By James Neeley Everyone agrees change is needed in the forest industry. But just what that change should be, everyone seems to be on a slightly different page.


By James Neeley
 

Everyone agrees change is needed in the forest industry.

But just what that change should be, everyone seems to be on a slightly different page.

At the April Ontario Professional Forestry Association 2009 conference and annual general meeting change was the hot topic: It was right there in the title, Whose Forest is it Anyway? The Role of Tenure, Pricing and Ownership in the Future of Ontario's Forests.

"Change is occurring as we speak but there will be guiding principles under which those changes will occur," said Ontario Minister of Natural Resources Donna Cansfield.

"What we can deal with internally will be based upon sound business principles — not a free for all. And it will be based on some given goals within the government: The land, the trees, the resource belongs to the people of Ontario. That's not changing."
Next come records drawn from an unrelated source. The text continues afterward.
(** A [forEach] whose callback pushes [g record] fills the array with the
    images of the records, in their order, after what it held. *)
Lemma each_push (f : list value -> value -> M (list value)) (g : value -> value)
    (records : list value) :
  Forall (fun r => forall acc, f acc r = ret (push acc (g r))) records ->
  forall (acc : list value) (log : list Call),
    each f acc records log = (inr (acc ++ List.map g records)%list, log).
Proof.
  induction 1 as [|r records Hr _ IH]; intros acc log.
  - cbn. now rewrite app_nil_r.
  - cbn [each List.map]. unfold bind. rewrite Hr. cbn [ret].
    rewrite IH. unfold push. now rewrite <- app_assoc.
Qed.

(** The rejection of the underlying call is the rejection of the list
    conversion, with the same requests made. *)
Lemma convertToList_error (res : M value) (e : error) (log log' : list Call) :
  res log = (inl e, log') -> Symbols.convertToList res log = (inl e, log').
Proof.
  intro H. unfold Symbols.convertToList, bind. now rewrite H.
Qed.

(** C4: [symbolsList(token, version)] is the call [symbols(token, version,
    "symbol")] with every record of the array it resolves to replaced by
    its [symbol] property, in the same order and number, and with the same
    requests made; for the response [[{symbol:"AAPL"},{symbol:"MSFT"}]]
    the result is [["AAPL","MSFT"]]. *)
Theorem symbolsList_projects_symbol {R : Runtime}
    (token version : value) (records : list value) (log log' : list Call) :
  Symbols.symbols token version (VStr "symbol") log = (inr (VArr records), log') ->
  Forall (fun r => Common.provided r = true) records ->
  Symbols.symbolsList token version
    = Symbols.convertToList (Symbols.symbols token version (VStr "symbol"))
  /\ Symbols.symbolsList token version log
     = (inr (VArr (List.map (field "symbol") records)), log')
  /\ length (List.map (field "symbol") records) = length records
  /\ (VArr records = two_symbols ->
      Symbols.symbolsList token version log
      = (inr (VArr [VStr "AAPL"; VStr "MSFT"]), log')).
Proof.
  intros Hres Hrec.
  assert (Hlist : Symbols.symbolsList token version log
                  = (inr (VArr (List.map (field "symbol") records)), log')).
  { unfold Symbols.symbolsList, Symbols.convertToList.
    unfold bind at 1. rewrite Hres. cbn [Lang.map].
    unfold bind. now rewrite map_each_get. }
  split; [reflexivity|]. split; [exact Hlist|]. split; [apply length_map|].
  intro Htwo. injection Htwo as ->. exact Hlist.
Qed.
(** * psychopy/speech/google_speech.py: the threaded Google speech query

    A shallow embedding of [_GSQueryThread] (the query task), of the
    response parser [_unpackRaw], of the request builder
    [GoogleSpeech.__init__] and of the two entry points [getThread] and
    [getResponse], followed by the properties of the specification that
    concern them.

    Conventions of the embedding.
    - A Python object is a record; an attribute that may be unset (or hold
      [None]) is an [option].
    - Wall-clock readings ([_getTime()], a Python float) are idealised as
      exact rationals [Q]; the confidence score stays a binary64 float.
    - A text string is a [string]; a character is an [ascii] (code points
      below 256).
    - A Python dict is an association list in the dict's iteration order.
    - The worker thread and its caller share one task object.  Their
      interleaving, statement by statement, is a list of events executed
      on a [world] that holds the object, the worker's control point and
      the clock. *)

From Stdlib Require Import ZArith QArith Qminmax String Ascii List Bool Lia Lqa PeanoNat.
From Stdlib Require Import PrimFloat DecimalString.
Import ListNotations.

Set Implicit Arguments.
Set Warnings "-register-all,-inexact-float".


Close Scope Q_scope.
Local Open Scope nat_scope.
Local Open Scope bool_scope.
Local Open Scope list_scope.
Local Open Scope string_scope.

(** ** Python runtime: exceptions, strings, JSON values *)

Module Py.

(** The exception classes that occur.  In Python 2 [StandardError] is the
    base of the built-in errors; [IOError] and [OSError] derive from it
    through [EnvironmentError]; [URLError] and [HTTPError] derive from
    [IOError]; httplib's [BadStatusLine] derives from [Exception] directly,
    and [SystemExit] and [KeyboardInterrupt] from [BaseException]. *)
Inductive exn_class : Set :=
| ValueError | KeyError | TypeError | IndexError | AttributeError
| OverflowError | IOError | OSError | URLError | HTTPError
| SoundFormatNotSupported | SoundFileError
| BadStatusLine | SystemExit | KeyboardInterrupt.

Definition is_StandardError (c : exn_class) : bool :=
  match c with
  | BadStatusLine | SystemExit | KeyboardInterrupt => false
  | _ => true
  end.

Record exn : Set := Exn { exn_type : exn_class; exn_msg : string }.

(** The outcome of a Python call: a value or a raised exception. *)
Inductive result (A : Type) : Type :=
| Ok (a : A)
| Raise (e : exn).
Arguments Ok {A} a.
Arguments Raise {A} e.

Definition nl : string := String (ascii_of_nat 10) EmptyString.

Definition spaces (n : nat) : string := string_of_list_ascii (repeat " "%char n).

(** ["%-10s" % s]: left-justified in a field of at least [w] characters. *)
Definition ljust (w : nat) (s : string) : string := s ++ spaces (w - String.length s).

(** [unicode.isspace] on the code points below 256. *)
Definition isspace (c : ascii) : bool :=
  let n := nat_of_ascii c in
  (((9 <=? n) && (n <=? 13)) || ((28 <=? n) && (n <=? 32))
   || (n =? 133) || (n =? 160))%nat.

Fixpoint lstrip (s : string) : string :=
  match s with
  | String c s' => if isspace c then lstrip s' else s
  | EmptyString => EmptyString
  end.

(** [s.split(sep)] for a one-character separator. *)
Fixpoint split (sep : ascii) (s : string) : list string :=
  match s with
  | EmptyString => [EmptyString]
  | String c s' =>
      if Ascii.eqb c sep then EmptyString :: split sep s'
      else match split sep s' with
           | p :: ps => String c p :: ps
           | [] => [String c EmptyString]
           end
  end.

Definition startswith (s p : string) : bool := String.prefix p s.

Fixpoint endswith_char (s : string) (c : ascii) : bool :=
  match s with
  | EmptyString => false
  | String a EmptyString => Ascii.eqb a c
  | String _ s' => endswith_char s' c
  end.

Fixpoint lstrip_char (c : ascii) (s : string) : string :=
  match s with
  | String a s' => if Ascii.eqb a c then lstrip_char c s' else s
  | EmptyString => EmptyString
  end.

Definition rev_string (s : string) : string :=
  string_of_list_ascii (rev (list_ascii_of_string s)).

(** [s.strip(c)] for a one-character argument. *)
Definition strip_char (c : ascii) (s : string) : string :=
  rev_string (lstrip_char c (rev_string (lstrip_char c s))).

(** ["sep".join(l)] *)
Definition join (sep : string) (l : list string) : string := String.concat sep l.

(** ["%d" % n] *)
Definition fmt_d (n : Z) : string := NilZero.string_of_int (Z.to_int n).

(** What [json.load] returns.  A dict is kept in its iteration order. *)
Inductive jvalue : Set :=
| JNull
| JBool (b : bool)
| JInt (n : Z)
| JFloat (f : float)
| JStr (s : string)
| JList (l : list jvalue)
| JDict (d : list (string * jvalue)).

Fixpoint assoc (k : string) (d : list (string * jvalue)) : option jvalue :=
  match d with
  | [] => None
  | (k', v) :: d' => if String.eqb k k' then Some v else assoc k d'
  end.

Definition keys (d : list (string * jvalue)) : list string := map fst d.

(** [l[i]] for a list, negative indices counting from the end. *)
Definition index {A} (l : list A) (i : Z) : option A :=
  let n := Z.of_nat (List.length l) in
  if (0 <=? i)%Z then nth_error l (Z.to_nat i)
  else if (0 <=? n + i)%Z then nth_error l (Z.to_nat (n + i))
  else None.

Definition chars (s : string) : list jvalue :=
  map (fun c => JStr (String c EmptyString)) (list_ascii_of_string s).

(** [for x in v]: the elements that the loop visits, or the [TypeError] of
    a value that is not iterable. *)
Definition iter (v : jvalue) : result (list jvalue) :=
  match v with
  | JList l => Ok l
  | JDict d => Ok (map JStr (keys d))
  | JStr s => Ok (chars s)
  | _ => Raise (Exn TypeError "object is not iterable")
  end.

Definition int_index (k : jvalue) : option Z :=
  match k with
  | JInt i => Some i
  | JBool b => Some (if b then 1 else 0)%Z
  | _ => None
  end.

(** [u[k]] *)
Definition getitem (u k : jvalue) : result jvalue :=
  match u with
  | JDict d =>
      match k with
      | JStr s => match assoc s d with
                  | Some v => Ok v
                  | None => Raise (Exn KeyError s)
                  end
      | JList _ | JDict _ => Raise (Exn TypeError "unhashable type")
      | _ => Raise (Exn KeyError "")
      end
  | JList l =>
      match int_index k with
      | Some i => match index l i with
                  | Some v => Ok v
                  | None => Raise (Exn IndexError "list index out of range")
                  end
      | None => Raise (Exn TypeError "list indices must be integers")
      end
  | JStr s =>
      match int_index k with
      | Some i => match index (chars s) i with
                  | Some v => Ok v
                  | None => Raise (Exn IndexError "string index out of range")
                  end
      | None => Raise (Exn TypeError "string indices must be integers")
      end
  | _ => Raise (Exn TypeError "object is not subscriptable")
  end.

(** The parts of the runtime that are taken as given: how a float and a
    container print, and how an integer and a string convert to a float. *)
Record runtime : Type := Runtime {
  str_float : float -> string;
  repr : jvalue -> string;
  float_of_int : Z -> option float;
  float_of_string : string -> option float
}.

Section WithRuntime.
Variable rt : runtime.

(** ["%s" % v]: a text value is inserted as it is, any other value by its
    [str]. *)
Definition fmt_s (v : jvalue) : string :=
  match v with
  | JStr s => s
  | JNull => "None"
  | JBool true => "True"
  | JBool false => "False"
  | JInt n => fmt_d n
  | JFloat f => str_float rt f
  | JList _ | JDict _ => repr rt v
  end.

(** [float(v)] *)
Definition to_float (v : jvalue) : result float :=
  match v with
  | JFloat f => Ok f
  | JBool true => Ok one
  | JBool false => Ok zero
  | JInt n => match float_of_int rt n with
              | Some f => Ok f
              | None => Raise (Exn OverflowError "long int too large to convert to float")
              end
  | JStr s => match float_of_string rt s with
              | Some f => Ok f
              | None => Raise (Exn ValueError "could not convert string to float")
              end
  | _ => Raise (Exn TypeError "float() argument must be a string or a number")
  end.

End WithRuntime.

End Py.

(** ** urllib2: requests, responses, the outcome of [urlopen] *)

(** The arguments of a call [urllib2.Request(url, data, headers)]: the
    request as it was asked for.  What the library makes of it is left
    out. *)
Record Request : Set := MkRequest {
  url : string;
  data : string;
  headers : list (string * string)
}.

(** The response object that [urlopen] returns.  [decoded] is what
    [json.load] makes of its body: [None] when the body is not a JSON
    document. *)
Record http_response : Set := HTTPResponse { decoded : option Py.jvalue }.

(** One call of [urllib2.urlopen]: it returns a response or raises. *)
Inductive urlopen_outcome : Set :=
| Returns (r : http_response)
| Raises (ex : Py.exn).

(** ** The query task: class [_GSQueryThread] *)

Record task : Type := Task {
  request : Request;
  t0 : option Q;
  response : option http_response;
  duration : option Q;
  stopflag : bool;
  running : bool;
  timedout : bool;
  started : bool;
  confidence : option float;
  json : option Py.jvalue;
  raw : option http_response;
  word : string;
  detailed : string;
  words : list string;
  status : option Py.jvalue;
  conf : option float;
  file : option string
}.

Definition set_t0 (x : option Q) (t : task) : task :=
  {| request := request t; t0 := x; response := response t; duration :=
     duration t; stopflag := stopflag t; running := running t; timedout :=
     timedout t; started := started t; confidence := confidence t; json :=
     json t; raw := raw t; word := word t; detailed := detailed t; words :=
     words t; status := status t; conf := conf t; file := file t |}.

Definition set_duration (x : option Q) (t : task) : task :=
  {| request := request t; t0 := t0 t; response := response t; duration := x;
     stopflag := stopflag t; running := running t; timedout := timedout t;
     started := started t; confidence := confidence t; json := json t; raw :=
     raw t; word := word t; detailed := detailed t; words := words t; status
     := status t; conf := conf t; file := file t |}.

Definition set_running (x : bool) (t : task) : task :=
  {| request := request t; t0 := t0 t; response := response t; duration :=
     duration t; stopflag := stopflag t; running := x; timedout := timedout t;
     started := started t; confidence := confidence t; json := json t; raw :=
     raw t; word := word t; detailed := detailed t; words := words t; status
     := status t; conf := conf t; file := file t |}.

Definition set_timedout (x : bool) (t : task) : task :=
  {| request := request t; t0 := t0 t; response := response t; duration :=
     duration t; stopflag := stopflag t; running := running t; timedout := x;
     started := started t; confidence := confidence t; json := json t; raw :=
     raw t; word := word t; detailed := detailed t; words := words t; status
     := status t; conf := conf t; file := file t |}.

Definition set_started (x : bool) (t : task) : task :=
  {| request := request t; t0 := t0 t; response := response t; duration :=
     duration t; stopflag := stopflag t; running := running t; timedout :=
     timedout t; started := x; confidence := confidence t; json := json t; raw
     := raw t; word := word t; detailed := detailed t; words := words t;
     status := status t; conf := conf t; file := file t |}.
(** * RNN-Transducer forward score (ha/transducer.py)

    A shallow embedding of the four forward-score functions of
    [ha/transducer.py] over exact real arithmetic, with the tensor
    library's failures (out-of-range indexing, shapes that do not
    broadcast) made explicit in an error monad, followed by the
    properties of the forward recurrence. *)

From Stdlib Require Import Reals List ZArith Lia Lra Bool Arith.
From Stdlib Require Import FunctionalExtensionality.
From Stdlib Require Import Sorted Permutation.
From Stdlib Require Ascii String.
Import ListNotations.

Open Scope R_scope.

(** ** Failures of the tensor library *)

Inductive error : Type :=
| IndexError     (* an index outside the dimension it addresses *)
| RuntimeError.  (* shapes that do not broadcast, gather out of bounds *)

Inductive result (A : Type) : Type :=
| Ok (a : A)
| Raise (e : error).

Arguments Ok {A} a.
Arguments Raise {A} e.

Definition bind {A B : Type} (m : result A) (f : A -> result B) : result B :=
  match m with
  | Ok a => f a
  | Raise e => Raise e
  end.

Notation "x <- m ;; k" := (bind m (fun x => k))
  (at level 61, m at next level, right associativity).

(** [for i in l: s = body(i, s)], stopping at the first failure. *)
Fixpoint for_range {S : Type} (l : list nat) (body : nat -> S -> result S)
  (s : S) : result S :=
  match l with
  | [] => Ok s
  | i :: l' => s' <- body i s ;; for_range l' body s'
  end.

(** Python's [range(a, b)]. *)
Definition range (a b : nat) : list nat := seq a (b - a).

(** ** Tensors

    A one-dimensional tensor is a list.  A two- or three-dimensional
    tensor is its shape together with its indexing function; every read
    and write goes through a bounds check, so that the function is never
    consulted outside the shape. *)

Record Tensor2 : Type := mkTensor2 {
  rows2 : nat;
  cols2 : nat;
  item2 : nat -> nat -> R
}.

Record Tensor3 : Type := mkTensor3 {
  dim0 : nat;
  dim1 : nat;
  dim2 : nat;
  item3 : nat -> nat -> nat -> R
}.

(** [x.new_zeros((T, U))] and [x.new_full((T, U), v)]. *)
Definition new_full (T U : nat) (v : R) : Tensor2 :=
  mkTensor2 T U (fun _ _ => v).

Definition new_zeros (T U : nat) : Tensor2 := new_full T U 0.

(** [torch.finfo(torch.float).min] *)
Definition finfo_float_min : R := - ((2 - / 2 ^ 23) * 2 ^ 127).

(** [a[t, u]] for non-negative Python integers [t], [u]. *)
Definition get2 (a : Tensor2) (t u : nat) : result R :=
  if (t <? rows2 a)%nat && (u <? cols2 a)%nat
  then Ok (item2 a t u)
  else Raise IndexError.

(** [a[t, u] = v] *)
Definition set2 (a : Tensor2) (t u : nat) (v : R) : result Tensor2 :=
  if (t <? rows2 a)%nat && (u <? cols2 a)%nat
  then Ok (mkTensor2 (rows2 a) (cols2 a)
             (fun t' u' => if (t' =? t)%nat && (u' =? u)%nat then v
                           else item2 a t' u'))
  else Raise IndexError.

(** An index taken from an integer tensor (or an integer literal) into a
    dimension of size [n]: negative values count from the end. *)
Definition wrap_index (n : nat) (y : Z) : result nat :=
  if (0 <=? y)%Z && (y <? Z.of_nat n)%Z then Ok (Z.to_nat y)
  else if (- Z.of_nat n <=? y)%Z && (y <? 0)%Z then Ok (Z.to_nat (y + Z.of_nat n))
  else Raise IndexError.

(** [targets[i]] for a non-negative Python integer [i]. *)
Definition index1 (targets : list Z) (i : nat) : result Z :=
  match nth_error targets i with
  | Some y => Ok y
  | None => Raise IndexError
  end.

(** [joint[t, u, y]] for non-negative Python integers [t], [u] and an
    integer [y] taken from [targets] (or the literal 0). *)
Definition get3 (J : Tensor3) (t u : nat) (y : Z) : result R :=
  if (t <? dim0 J)%nat && (u <? dim1 J)%nat
  then k <- wrap_index (dim2 J) y ;; Ok (item3 J t u k)
  else Raise IndexError.

(** ** Joint lattice *)

Fixpoint sum_upto (f : nat -> R) (n : nat) : R :=
  match n with
  | O => 0
  | S n' => sum_upto f n' + f n'
  end.
(** * The scoring pipeline of [api/registry/tasks.py]

    A shallow embedding of the Celery task [score_passport] and of the
    helpers it calls: [load_passport_record] (the claim),
    [remove_existing_stamps_from_db], [load_passport_data],
    [process_deduplication], [validate_and_save_stamps] and
    [calculate_score].

    The Django ORM is modelled by explicit tables inside a [World]; every
    ORM call is one atomic transformation of the world (autocommit, no
    outer transaction).  Python exceptions are values of type [exn] (the
    subclasses of [Exception]; what is not one, such as KeyboardInterrupt,
    is outside the model); a computation is a function from the world to an
    outcome and the world it leaves behind, so that whatever was written
    before an exception was raised stays written.  The collaborators that
    live outside the file ([get_passport], [get_did],
    [validate_credential], [verify_issuer], [fifo], [lifo], the community's
    scorer, [datetime.strptime] and the clock) are the fields of a record
    [Collaborators].  The analytics tasks at the head of the file take no
    part in the pipeline and are left out. *)

From Stdlib Require Import ZArith String Ascii List Bool Lia.
From stdpp Require Import base option list gmap strings pretty.
Import ListNotations.

Local Open Scope string_scope.
Local Open Scope list_scope.
Local Set Warnings "-register-all".

(** ** Python values *)

(** The passport data handed around by the pipeline is deserialised JSON:
    dicts, lists, strings, integers, booleans and null.  A dict is an
    association list; the first binding of a key is the one a subscript
    finds. *)
Inductive json :=
| JNull
| JBool (b : bool)
| JNum (n : Z)
| JStr (s : string)
| JList (items : list json)
| JDict (fields : list (string * json)).

Fixpoint json_eqb (a b : json) {struct a} : bool :=
  match a, b with
  | JNull, JNull => true
  | JBool x, JBool y => Bool.eqb x y
  | JNum x, JNum y => Z.eqb x y
  | JStr x, JStr y => String.eqb x y
  | JList x, JList y =>
      (fix go (x y : list json) {struct x} : bool :=
         match x, y with
         | [], [] => true
         | a :: x', b :: y' => json_eqb a b && go x' y'
         | _, _ => false
         end) x y
  | JDict x, JDict y =>
      (fix go (x y : list (string * json)) {struct x} : bool :=
         match x, y with
         | [], [] => true
         | (k, a) :: x', (k', b) :: y' =>
             String.eqb k k' && json_eqb a b && go x' y'
         | _, _ => false
         end) x y
  | _, _ => false
  end.
(** * sqlsess: a database-backed session store (db.go)

    A shallow embedding of [db.go] and of the parts of its collaborators
    the store talks to (database/sql, net/http, securecookie, time,
    locker), followed by the properties of the store.

    Layout:
    - Go-level data (errors, results, int64 durations, instants);
    - the session relation, HTTP cookies, and the world the store runs in;
    - the calls the store makes on database/sql;
    - the store itself ([Clean], [Delete], [New], [Save], [Store_id],
      [SetKeys], [readCookie], [writeCookie]), function by function as
      in db.go;
    - the properties, and the properties at concrete inputs.

    The model is sequential: one call of the store runs at a time, and
    the locks it takes are only logged. State is passed explicitly: a
    function of the store takes the [World] and returns it. Whatever the
    database driver may refuse (a lost connection, a value the column
    does not take) is a failure scheduled in the world's fault script;
    the primary key of the table is checked by the model itself. *)

From Stdlib Require Import ZArith List String Ascii Lia.
From Stdlib.Strings Require Import Byte.
From Stdlib Require DecimalString.
From stdpp Require Import base tactics option list gmap strings fin_maps.

Set Default Proof Using "Type".

(** ** Go-level data *)

Abbreviation bytes := (list Byte.byte) (only parsing).

#[global] Instance byte_eq_dec : EqDecision Byte.byte.
Proof.
  intros a b. destruct (Byte.eqb a b) eqn:E.
  - left. exact (Byte.byte_dec_bl a b E).
  - right. intros ->. pose proof (Byte.byte_dec_lb (eq_refl b)). congruence.
Defined.

(** A Go [error] value; [nil] is [None] where a function returns only an
    error, and [(T, error)] results are [result T]. *)
Definition error := string.

Inductive result (A : Type) : Type :=
| Ok (a : A)
| Err (e : error).
Arguments Ok {A} a.
Arguments Err {A} e.

(** What a call that may panic does. *)
Inductive outcome (A : Type) : Type :=
| Returned (a : A)
| Panicked (msg : string).
Arguments Returned {A} a.
Arguments Panicked {A} msg.

(** [time.Time], as the instant it denotes: nanoseconds since the epoch.
    The location is not tracked ([UTC] keeps the instant), and the store
    compares instants only ([Before]). *)
Abbreviation Time := Z (only parsing).

(** [time.Duration] is an int64 count of nanoseconds. *)
Abbreviation Duration := Z (only parsing).

Definition Duration_min : Z := (- 2 ^ 63)%Z.
Definition Duration_max : Z := (2 ^ 63 - 1)%Z.

Definition is_Duration (d : Z) : Prop := (Duration_min <= d <= Duration_max)%Z.

(** Two's complement wrap-around of int64 arithmetic. *)
Definition wrap64 (z : Z) : Z := ((z + 2 ^ 63) mod 2 ^ 64 - 2 ^ 63)%Z.

(** Unary minus on a [Duration] ([-inactive] in [Clean]). *)
Definition Duration_neg (d : Duration) : Duration := wrap64 (- d).

Definition time_UTC (t : Time) : Time := t.
Definition time_Add (t : Time) (d : Duration) : Time := (t + d)%Z.
Definition time_Before (t u : Time) : bool := (t <? u)%Z.

(** ** The session relation *)

Definition SessionLastUpdated : string := "__sess_last_updated".
Definition CookieIdName : string := "sess_sessionid".

(** One row of [sess_session]: (id BYTEA, name, key, value), with
    primary key (id, name, key). *)
Record Row : Type := mkRow {
  row_id : bytes;
  row_name : string;
  row_key : string;
  row_value : string
}.

Definition row_pk (r : Row) : bytes * string * string :=
  (row_id r, row_name r, row_key r).

(** A value held in [sess.Values] (a [map[interface{}]interface{}] in
    Go): the store itself puts strings there, under string keys, when
    [New] loads a session, and a [time.Time] under the reserved key when
    [Save] stamps it. *)
Inductive value : Type :=
| VString (s : string)
| VTime (t : Time).

(** ** HTTP cookies *)

Record Cookie : Type := mkCookie {
  cookie_Name : string;
  cookie_Value : string;
  cookie_Path : string;
  cookie_HttpOnly : bool
}.

(** The cookies a request carries. *)
Record Request : Type := mkRequest { req_cookies : list Cookie }.

(** The Set-Cookie headers written on a response so far. *)
Abbreviation ResponseWriter := (list Cookie) (only parsing).

Definition ErrNoCookie : error := "http: named cookie not present".

(** [r.Cookie(name)]: the first cookie of that name. *)
Definition Request_Cookie (r : Request) (name : string) : result Cookie :=
  match filter (λ c, cookie_Name c = name) (req_cookies r) with
  | c :: _ => Ok c
  | [] => Err ErrNoCookie
  end.

(** ** Events and the world the store runs in *)

Inductive Event : Type :=
| EvLock (key : string)
| EvUnlock (key : string)
| EvRLock (key : string)
| EvRUnlock (key : string)
| EvSetCookie (c : Cookie)
| EvBegin
| EvCommit
| EvRollback.

(** The world: the committed content of the table, the failures the
    driver is going to report (one entry per driver call, [None] or an
    exhausted script meaning the call goes through), the wall clock,
    the system's random source with the number of bytes drawn from it,
    and the log of lock, cookie and transaction-control calls. *)
Record World : Type := mkWorld {
  table : list Row;
  faults : list (option error);
  clock : Time;
  entropy : nat → Byte.byte;
  drawn : nat;
  trace : list Event
}.

Definition set_table (t : list Row) (w : World) : World :=
  mkWorld t (faults w) (clock w) (entropy w) (drawn w) (trace w).
Definition set_faults (f : list (option error)) (w : World) : World :=
  mkWorld (table w) f (clock w) (entropy w) (drawn w) (trace w).
Definition set_drawn (n : nat) (w : World) : World :=
  mkWorld (table w) (faults w) (clock w) (entropy w) n (trace w).
Definition log (e : Event) (w : World) : World :=
  mkWorld (table w) (faults w) (clock w) (entropy w) (drawn w) (trace w ++ [e]).

Definition time_Now (w : World) : Time := clock w.

(** [securecookie.GenerateRandomKey(n)], by its contract: a key of [n]
    bytes read from the system's random source, here the next [n] bytes
    of [entropy]. *)
Definition GenerateRandomKey (n : nat) (w : World) : bytes * World :=
  ((λ i, entropy w (drawn w + i)) <$> seq 0 n, set_drawn (drawn w + n) w).

(** Every call into the driver consumes one entry of the fault script. *)
Definition driver_call (w : World) : option error * World :=
  match faults w with
  | [] => (None, w)
  | f :: fs => (f, set_faults fs w)
  end.

(** ** The SQL statements of db.go, as functions on the table *)

(** [DELETE FROM sess_session WHERE id = $1] *)
Definition sql_delete_where_id (id : bytes) (t : list Row) : list Row :=
  filter (λ r, row_id r ≠ id) t.

(** [SELECT id, value FROM sess_session WHERE key = $1] *)
Definition sql_select_id_value (key : string) (t : list Row)
  : list (bytes * string) :=
  (λ r, (row_id r, row_value r)) <$> filter (λ r, row_key r = key) t.

(** [SELECT key, value FROM sess_session WHERE id = $1 AND name = $2] *)
Definition sql_select_key_value (id : bytes) (name : string) (t : list Row)
  : list (string * string) :=
  (λ r, (row_key r, row_value r))
    <$> filter (λ r, row_id r = id ∧ row_name r = name) t.

Definition ErrDuplicateKey : error :=
  "duplicate key value violates unique constraint".

(** [INSERT INTO sess_session (id, name, key, value) VALUES ($1, $2, $3, $4)],
    refused when the primary key (id, name, key) is taken. *)
Definition sql_insert (r : Row) (t : list Row) : result (list Row) :=
  if decide (row_pk r ∈ row_pk <$> t) then Err ErrDuplicateKey
  else Ok (t ++ [r]).

(** All rows of one id, whatever the name. *)
Definition rows_of_id (id : bytes) (t : list Row) : list Row :=
  filter (λ r, row_id r = id) t.

(** ** The collaborators the store is parameterised by *)

(** A [*securecookie.SecureCookie]: [Encode(name, value)] and
    [Decode(name, value, &dst)]. *)
Record SecureCookie : Type := mkSecureCookie {
  Encode : string → string → result string;
  Decode : string → string → result string
}.

(** What db.go takes from outside and does not fix itself:
    - [securecookie_New hashKey blockKey], the codec for a pair of keys
      (a nil slice is [None]);
    - [time_Parse], which is [time.Parse(time.RFC3339Nano, _)];
    - [driver_format_time], the text the database driver stores when a
      [time.Time] is bound to a TEXT column;
    - [range_order], the order in which [range] visits a Go map: some
      enumeration of its entries. *)
Class Environment : Type := mkEnvironment {
  securecookie_New : option bytes → option bytes → SecureCookie;
  time_Parse : string → result Time;
  driver_format_time : Time → string;
  range_order : gmap string value → list (string * value);
  range_order_perm : ∀ m, range_order m ≡ₚ map_to_list m
}.

(** The text the driver stores for a bound argument. *)
Definition driver_text `{Environment} (v : value) : string :=
  match v with
  | VString s => s
  | VTime t => driver_format_time t
  end.

(** ** database/sql *)

(** A transaction: its own view of the table, installed by [Commit]. *)
Record Tx : Type := mkTx { tx_rows : list Row }.

(** The prepared INSERT statement of [Save]. *)
Inductive Stmt : Type := InsertSession.

(** [s.Exec("DELETE ... WHERE id = $1", id)] outside a transaction. *)
Definition DB_Exec_delete (id : bytes) (st : World) : option error * World :=
  match driver_call st with
  | (Some e, st) => (Some e, st)
  | (None, st) => (None, set_table (sql_delete_where_id id (table st)) st)
  end.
The ideas on changes to tenure — the broader system that handles timber, pricing, licensing, agreements — varied at the conference.

"I want change," said Dr. Shashi Kant, professor in the faculty of forestry at Toronto University.

And considering all the circumstances, his first suggestion is separation between the policy and management.

"You create a separate entity in the government that does only business," he said, explaining it's the "corporatization" of the industry.

But from Alberta came a more laissez-faire approach.

Industry on public land works, said Dr. Marty Luckert, professor at the department of rural economy at the University of Alberta.

"They are entrepreneurial savvy and they have efficiency benefits,," he said. "But we take all that and then we put them in in a box.

"We need to figure out where we can loosen up in that box," he said.

In privatization, people tend to think of government selling the land, but often what is done are long-term leases, said Dr. Harry Nelson, assistant professor in the forest resource management department at the University of British Columbia.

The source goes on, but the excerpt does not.